Alle tre del mattino del 3 marzo 1944 un telegrafista di turno a Potenza trascrisse un messaggio: Treno 8017 fermo in linea tra Balvano e Bella-Muro per insufficienza forza trazione, attende soccorso.
Sono le prime scarne informazioni di quello che diventerà il più grande disastro ferroviario della storia italiana. Una sciagura che pochi ricordano, accerchiata e vinta dalle notizie riguardanti gli ultimi mesi del secondo conflitto mondiale.
Ricostruiamo i fatti per comprendere cosa sia accaduto al treno 8017.
Il 2 marzo, nel pomeriggio, il treno merci 8017, creato per caricare legname da utilizzare nella ricostruzione dei ponti distrutti dal secondo conflitto mondiale, partì da Napoli con destinazione Potenza. Il treno era molto lungo, motivo per cui fu dotato di una locomotiva elettrica del gruppo E.626 che fu sostituita, a Salerno, da due locomotive a vapore poste in testa al treno. Le due locomotive a vapore furono necessarie per percorrere il tratto dopo Battipaglia, che all’epoca dei fatti non era elettrificato. Il treno giunse a Battipaglia poco dopo le sei del pomeriggio. La linea che conduceva i treni da Napoli a Potenza era utilizzata dai campani per giungere in Basilicata, in fuga dalla fame. Erano i mesi insanguinati dalla battaglia di Cassino, dalla borsa nera e dalla paura. Il tratto che dalla Campania conduceva in Basilicata era percorso sia dai treni passeggeri che dal treno 8017, destinato al trasporto di materiali per la ricostruzione. Il treno 8017 non viaggiava in giorni stabiliti, come i treni passeggeri che partivano due volte la settimana da Napoli in direzione Potenza. Il treno merci viaggiava ad orario libero. Partiva quando vi era occorrenza dei materiali che trasportava.
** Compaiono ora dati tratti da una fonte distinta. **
Lemma blind_sms {TX : ISmsTransport W} (b : Bridge W) i :
  (forall to t, oblivious (tx_send to t)) ->
  (forall f s, m_gex b = Some f -> oblivious (f s)) ->
  (forall f s, m_allow b = Some f -> oblivious (f s)) ->
  (forall f s t, m_fallback b = Some f -> oblivious (f s t)) ->
  blind twins (@on_sms W TX (device_sink cfg) b i).
Proof.
  intros Htx Hauth Hallow Hfb.
  assert (forall to r, blind twins (send_nonempty (H := TX) to r)) as Hsend.
  { intros to r. unfold send_nonempty. destruct (String.eqb r ""); [apply blind_ret |].
    apply blind_bind; [by apply blind_oblivious | intros _; apply blind_ret]. }
  assert (forall xs, blind twins (@sink_get W (device_sink cfg) xs)) as Hget.
  { intros xs d1 d2 Hd. unfold result, exec. rewrite !device_get.
    apply (blind_at_device (local_get cfg xs) (blind_get xs) d1 d2 Hd). }
  assert (forall us, blind twins (@sink_set W (device_sink cfg) us)) as Hset.
  { intros us d1 d2 Hd. unfold result, exec. rewrite !device_set.
    apply (blind_at_device (local_set cfg us) (blind_set us) d1 d2 Hd). }
  unfold on_sms. apply blind_bind.
  { unfold gate. destruct (m_allow b) as [f |] eqn:E; [apply blind_oblivious; eauto | apply blind_ret]. }
  intros allowed. destruct (negb allowed); [apply blind_ret |].
  destruct (negb (bool_decide _)).
  - apply blind_bind; [| done]. unfold handle. apply blind_bind.
    { unfold resolve_access. destruct (m_gex b) as [f |] eqn:E; [apply blind_oblivious; eauto | apply blind_ret]. }
    intros a. destruct (kind _); [apply blind_ret | apply blind_ret | |].
    + case_decide; [apply blind_ret | apply blind_bind; [done | intros; apply blind_ret]].
    + destruct (negb _); [apply blind_ret | apply blind_bind; [done | intros; apply blind_ret]].
  - destruct (m_fallback b) as [f |] eqn:E; [| apply blind_ret].
    apply blind_bind; [apply blind_oblivious; eauto | done].
Qed.
End Sink.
Il treno 8017 partì vuoto da Napoli per caricare i materiali destinati alla ricostruzione delle infrastrutture distrutte dai bombardamenti. Nessuno sarebbe dovuto salire su quel treno. Nelle stazioni intermedie, Salerno ma soprattutto Battipaglia, fu preso d’assalto da persone che volevano trasportare beni da scambiare al mercato nero. Il treno ripartì da Battipaglia con il suo carico umano e di merci alle 19.00. Era composto da 47 carri merce ed aveva la ragguardevole massa di 520 tonnellate. La seconda locomotiva, non prevista in origine, fu necessaria per spostare il treno dalla Campania a Potenza, soprattutto per rendere più facile il valico tra Baragiano e Tito. Come tutte le locomotive delle Ferrovie dello Stato di quell’epoca le macchine avevano una cabina aperta ed un equipaggio formato da due persone: il macchinista per la conduzione ed un fuochista per spalare il carbone. Ad Eboli salirono altre 100 persone, tra cui un professore dell’Università di Bari che cercava di fare ritorno verso casa con una decina di studenti. Alla stazione di Romagnano salirono molte altre persone, tanto che il treno contava oltre 600 passeggeri. Molti di questi erano ragazzi provenienti dai grandi centri del napoletano che trasportavano beni, dal caffè ai maglioni, per scambiarli con zucchero, farina e pane al mercato nero di Potenza. Il treno giunse alla stazione di Balvano-Ricigliano verso la mezzanotte. La partenza fu ritardata di oltre mezzora per manutenzione alle locomotive. Il treno 8017 ripartì dieci minuti prima della una del 3 marzo del 1944. Il tratto dalla stazione di Balvano-Ricigliano alla successiva di Bella-Muro prevedeva una notevole pendenza con gallerie molto strette e poco aerate. Il treno 8017 avrebbe dovuto compiere quel tragitto in circa 20 minuti. Alle due e trenta del mattino non era ancora segnalato alla stazione di Bella-Muro.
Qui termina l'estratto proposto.